Stored items:
Definition update {St} (f : St -> St) : MX St () := fun st => (Return (), f st).

(** [for x in l: body(x)]. *)
Fixpoint foreach {St A} (l : list A) (body : A -> MX St ()) : MX St () :=
  match l with
  | [] => mret ()
  | x :: rest => body x;; foreach rest body
  end.

End PyErr.

Export PyErr.

Module Proc.

(** The operating system under the interfaces: [os.path.exists],
    [os.listdir], [os.makedirs(path, exist_ok=True)], [os.path.abspath],
    and what running a program does.  [subprocess.run(argv)] raises when the
    program cannot be started; its exit status is not looked at by any
    caller here ([check] is not set), so it is not part of the result. *)
Class OS : Type := {
  World : Type;
  path_exists : World -> string -> bool;
  listdir : World -> string -> outcome (list string);
  makedirs : string -> World -> outcome World;
  abspath : World -> string -> string;
  run_program : list string -> World -> outcome World
}.

(** What the code asks of the operating system, oldest first. *)
Inductive event : Type :=
| MakeDirs (path : string)
| Exec (argv : list string)
| SaveFig (path : string)
| Copy (src dst : string).

Section Session.
Context {os : OS}.

(** The store of an interface that runs tools: the world, the trace of
    requests, and the interface's [_results]. *)
Record session : Type := Session {
  world : World;
  trace : list event;
  outputs : gmap string value
}.

Definition record (ev : event) : MX session () :=
  update (fun st => Session (world st) (trace st ++ [ev]) (outputs st)).

Definition on_world (f : World -> outcome World) : MX session () :=
  fun st =>
    match f (world st) with
    | Return w => (Return (), Session w (trace st) (outputs st))
    | Throw e => (Throw e, st)
    end.

(** [os.path.exists(path)]. *)
Definition os_path_exists (path : string) : MX session bool :=
  fun st => (Return (path_exists (world st) path), st).

(** [os.listdir(path)]. *)
Definition os_listdir (path : string) : MX session (list string) :=
  fun st => (listdir (world st) path, st).

(** [os.makedirs(path, exist_ok=True)]. *)
Definition os_makedirs (path : string) : MX session () :=
  record (MakeDirs path);; on_world (makedirs path).

(** [os.path.abspath(path)]. *)
Definition os_path_abspath (path : string) : MX session string :=
  fun st => (Return (abspath (world st) path), st).

(** [subprocess.run(argv)], with or without [stdout=subprocess.DEVNULL]. *)
Definition subprocess_run (argv : list string) : MX session () :=
  record (Exec argv);; on_world (run_program argv).

(** [self._results[key] = v]. *)
Definition set_output (key : string) (v : value) : MX session () :=
  update (fun st => Session (world st) (trace st) (<[key := v]> (outputs st))).

End Session.

End Proc.

(** ** interfaces/gradunwarp.py *)

Module GradUnwarp.

(** Line 29: the name of the corrected image. *)
Definition out_file_name (in_file : string) : string :=
  PyStr.replace (PyStr.basename in_file) ".nii.gz" "_gdc.nii.gz".

(** Line 31: the command line, before it is split. *)
Definition command (in_file coeffs : string) : string :=
  "gradient_unwarp.py " +:+ in_file +:+ " " +:+ out_file_name in_file +:+
  " siemens -g " +:+ coeffs +:+ " -n".

Section Run.
Context {os : Proc.OS}.

(** [GradUnwarp._run_interface], with [runtime.cwd] as [cwd]. *)
Definition run_interface (in_file coeffs cwd : string) : MX Proc.session () :=
  let out_file := out_file_name in_file in
  let cmd := command in_file coeffs in
  Proc.subprocess_run (PyText.split cmd);;
  Proc.set_output "out_file" (VStr (PyStr.join cwd out_file));;
  Proc.set_output "out_warp" (VStr (PyStr.join cwd "fullWarp_abs.nii.gz")).

End Run.

End GradUnwarp.

(** ** interfaces/nmt.py: InstallNMT and FetchSegmentation *)

Module NmtTools.

(** The file a mask array is saved as, and the path it is saved under
    (lines 83 and 85 of [HemisphereMask._run_interface]). *)
Definition saved {cast : Nmt.Float32} (mask_img : Nmt.Nifti1Image)
    (m : list (list (list float))) : Nmt.Nifti1Image :=
  {| Nmt.dataobj := Nmt.astype m; Nmt.affine := Nmt.affine mask_img |}.

Definition out_path (brain_mask cwd name : string) : string :=
  PyStr.join cwd
    (PyStr.replace (PyStr.basename brain_mask) ".nii.gz"
       ("_" +:+ name +:+ ".nii.gz")).

(** Lines 39-42: the installer's command line. *)
Definition install_command (install_path : string) : string :=
  "@Install_NMT -install_dir " +:+ install_path +:+
  " -nmt_ver 2.0 -sym sym -overwrite".

(** Lines 45-48: the directory reported as [nmt_path]. *)
Definition nmt_path (install_path : string) (use_05mm : bool) : string :=
  let subdir := "NMT_v2.0_sym" in
  let subdir := if use_05mm then subdir +:+ "_05mm" else subdir in
  PyStr.join (PyStr.join install_path "NMT_v2.0_sym") subdir.

(** Lines 114-122: the files fetched and the command line for one. *)
Definition fnames : list string :=
  ["segmentation"; "csf"; "gray_matter"; "subctx_cb"; "white_matter"].

Definition gh_url : string :=
  "https://raw.githubusercontent.com/danjgale/" +:+
  "better-nmt-segmentation/main/segmentations/".

Definition wget_command (install_path i : string) : string :=
  "wget " +:+ gh_url +:+ "/" +:+ i +:+ ".nii.gz -P " +:+ install_path.

(** The address in that command line. *)
Definition wget_url (i : string) : string := gh_url +:+ "/" +:+ i +:+ ".nii.gz".

Section Run.
Context {os : Proc.OS}.

(** [InstallNMT._run_interface]. *)
Definition install_nmt (install_path : string) (overwrite use_05mm : bool)
  : MX Proc.session () :=
  found ← Proc.os_path_exists install_path;
  (if negb found || overwrite then
     Proc.os_makedirs install_path;;
     Proc.subprocess_run (PyText.split (install_command install_path))
   else mret ());;
  Proc.set_output "nmt_path" (VStr (nmt_path install_path use_05mm)).

(** [FetchSegmentation._run_interface]. *)
Definition fetch_segmentation (install_path : string) (overwrite : bool)
  : MX Proc.session () :=
  install_path ← Proc.os_path_abspath install_path;
  found ← Proc.os_path_exists install_path;
  (if negb found || overwrite then
     Proc.os_makedirs install_path;;
     foreach fnames (fun i =>
       Proc.subprocess_run (PyText.split (wget_command install_path i)))
   else mret ());;
  Proc.set_output "segmentation_path" (VStr install_path).

(** workflows/nmt.py, line 102: whether [setup_nmt] builds and runs the
    workflow, whose first node is [InstallNMT] on [template_dir] with
    [overwrite] left unset. *)
Definition setup_runs_workflow (template_dir : string) : MX Proc.session bool :=
  found ← Proc.os_path_exists template_dir;
  if (found : bool) then
    entries ← Proc.os_listdir template_dir;
    mret (bool_decide (entries = []))
  else mret false.

End Run.

End NmtTools.

(** ** workflows/coregister.py: the parameters of the workflow *)

Module Coregister.

Section Params.
Context {env : Utils.JsonFiles}.

(** [not params], for [None], a dict, or a path given as a string. *)
Definition falsy (params : option Utils.params_arg) : bool :=
  match params with
  | None => true
  | Some (Utils.ParamsDict d) => bool_decide (d = ∅)
  | Some (Utils.ParamsPath path) => (String.length path =? 0)%nat
  end.

(** [d[key]]. *)
Definition subscript (d : gmap string Utils.JValue) (key : string)
  : result Utils.JValue :=
  match d !! key with
  | Some v => Ok v
  | None => Raise (KeyError key)
  end.

(** Lines 42-45 of [init_coregistration_wf]; [packaged] is the path that
    [pkgr_fn("macaque_workflows.data", "params.json")] returns. *)
Definition workflow_params (packaged : string)
    (params : option Utils.params_arg) : result Utils.JValue :=
  let params :=
    match params with
    | Some given => if falsy params then Utils.ParamsPath packaged else given
    | None => Utils.ParamsPath packaged
    end in
  params ← Utils.check_params params {[ "coregistration_wf" ]};
  subscript params "coregistration_wf".

End Params.

End Coregister.

(** ** interfaces/qc.py: the alignment animation *)

Module QC.

(** [plotting.plot_anat] or [plotting.plot_epi]. *)
Inductive plot_func : Type := plot_anat | plot_epi.

(** The dict that [_find_cut_coords] builds: the cut positions along
    each axis. *)
Record cuts : Type := Cuts {
  cut_x : list float;
  cut_y : list float;
  cut_z : list float
}.

(** nilearn and matplotlib under the interfaces: loading an image,
    [plotting.find_cut_slices(img, direction, n_cuts)], the drawing that
    lines 48 to 67 of [_plot_mosaic] ask for (three rows of slices drawn
    by [plot_func] at the cut positions, the title on the first row, on a
    figure sized for [n_slices] slices), and [fig.savefig(path, dpi=200)]. *)
Class Plotting {os : Proc.OS} : Type := {
  Niimg : Type;
  Figure : Type;
  check_niimg : Proc.World -> string -> outcome Niimg;
  find_cut_slices : Niimg -> string -> nat -> outcome (list float);
  draw_mosaic : plot_func -> Niimg -> cuts -> option string -> nat ->
                outcome Figure;
  savefig : Figure -> string -> Proc.World -> outcome Proc.World
}.

Section Run.
Context {os : Proc.OS} {plt : Plotting}.

(** A call that reads nothing and changes nothing. *)
Definition call {A} (r : outcome A) : MX Proc.session A := fun st => (r, st).

Definition load (path : string) : MX Proc.session Niimg :=
  fun st => (check_niimg (Proc.world st) path, st).

Definition fig_savefig (fig : Figure) (path : string) : MX Proc.session () :=
  Proc.record (Proc.SaveFig path);; Proc.on_world (savefig fig path).

(** [_find_cut_coords(img)]. *)
Definition find_cut_coords (img : Niimg) : MX Proc.session cuts :=
  x ← call (find_cut_slices img "x" 9);
  y ← call (find_cut_slices img "y" 9);
  z ← call (find_cut_slices img "z" 9);
  mret (Cuts x y z).

(** [_plot_mosaic(img, plot_type, cut_coords, title)], as its callers use
    it: without [figsize] and without further keyword arguments.  The
    panels it also returns are not used by [AlignmentQC]. *)
Definition plot_mosaic (img : Niimg) (plot_type : string)
    (cut_coords : option cuts) (title : option string)
  : MX Proc.session Figure :=
  plot_func ←
    (if String.eqb plot_type "anat" then mret plot_anat
     else if String.eqb plot_type "epi" then mret plot_epi
     else throw (Builtin
                   (ValueError "plot_type must be either 'anat' or 'epi'")));
  cut_coords ← match cut_coords with
                | Some c => mret c
                | None => find_cut_coords img
                end;
  let n_slices :=
    Nat.max (length (cut_x cut_coords))
      (Nat.max (length (cut_y cut_coords)) (length (cut_z cut_coords))) in
  call (draw_mosaic plot_func img cut_coords title n_slices).

(** The text of line 78, before it is split. *)
Definition gif_command (input_imgs : list string) (out : string)
    (delay morph : Z) : string :=
  "convert -delay " +:+ pretty delay +:+ " " +:+
  PyText.join_with " " input_imgs +:+
  " -morph " +:+ pretty morph +:+ " -loop 0 " +:+ out.

(** [_alignment_gif(imgs, out, delay, morph, smooth_loop)].  The list
    [imgs] is the caller's object and [append] changes it in place, so
    the store here is that list together with the session. *)
Definition alignment_gif (out : string) (delay morph : Z) (smooth_loop : bool)
  : MX (list string * Proc.session) () :=
  fun '(imgs, st) =>
    let appended :=
      if smooth_loop then
        match imgs with
        | [] => Throw (IndexError "list index out of range")
        | first :: _ => Return (imgs ++ [first])
        end
      else Return imgs in
    match appended with
    | Throw e => (Throw e, (imgs, st))
    | Return input_imgs =>
        let cmd := gif_command input_imgs out delay morph in
        let '(r, st') := Proc.subprocess_run (PyText.split cmd) st in
        (r, (input_imgs, st'))
    end.

(** A call that is handed a list of the caller's own, not used again. *)
Definition with_local {A} (l : list string)
    (m : MX (list string * Proc.session) A) : MX Proc.session A :=
  fun st => let '(r, (_, st')) := m (l, st) in (r, st').

(** [[check_niimg(i) for i in input_imgs]]. *)
Fixpoint load_all (paths : list string) : MX Proc.session (list Niimg) :=
  match paths with
  | [] => mret []
  | p :: rest => img ← load p; imgs ← load_all rest; mret (img :: imgs)
  end.

(** [[f"img{i + 1}" for i in range(n)]]. *)
Definition default_names (n : nat) : list string :=
  map (fun i => "img" +:+ pretty (i + 1)%nat) (seq 0 n).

**Problem statement:**
Reply with one number, the count of lines in the data that contain "builds".

**Answer section:**
2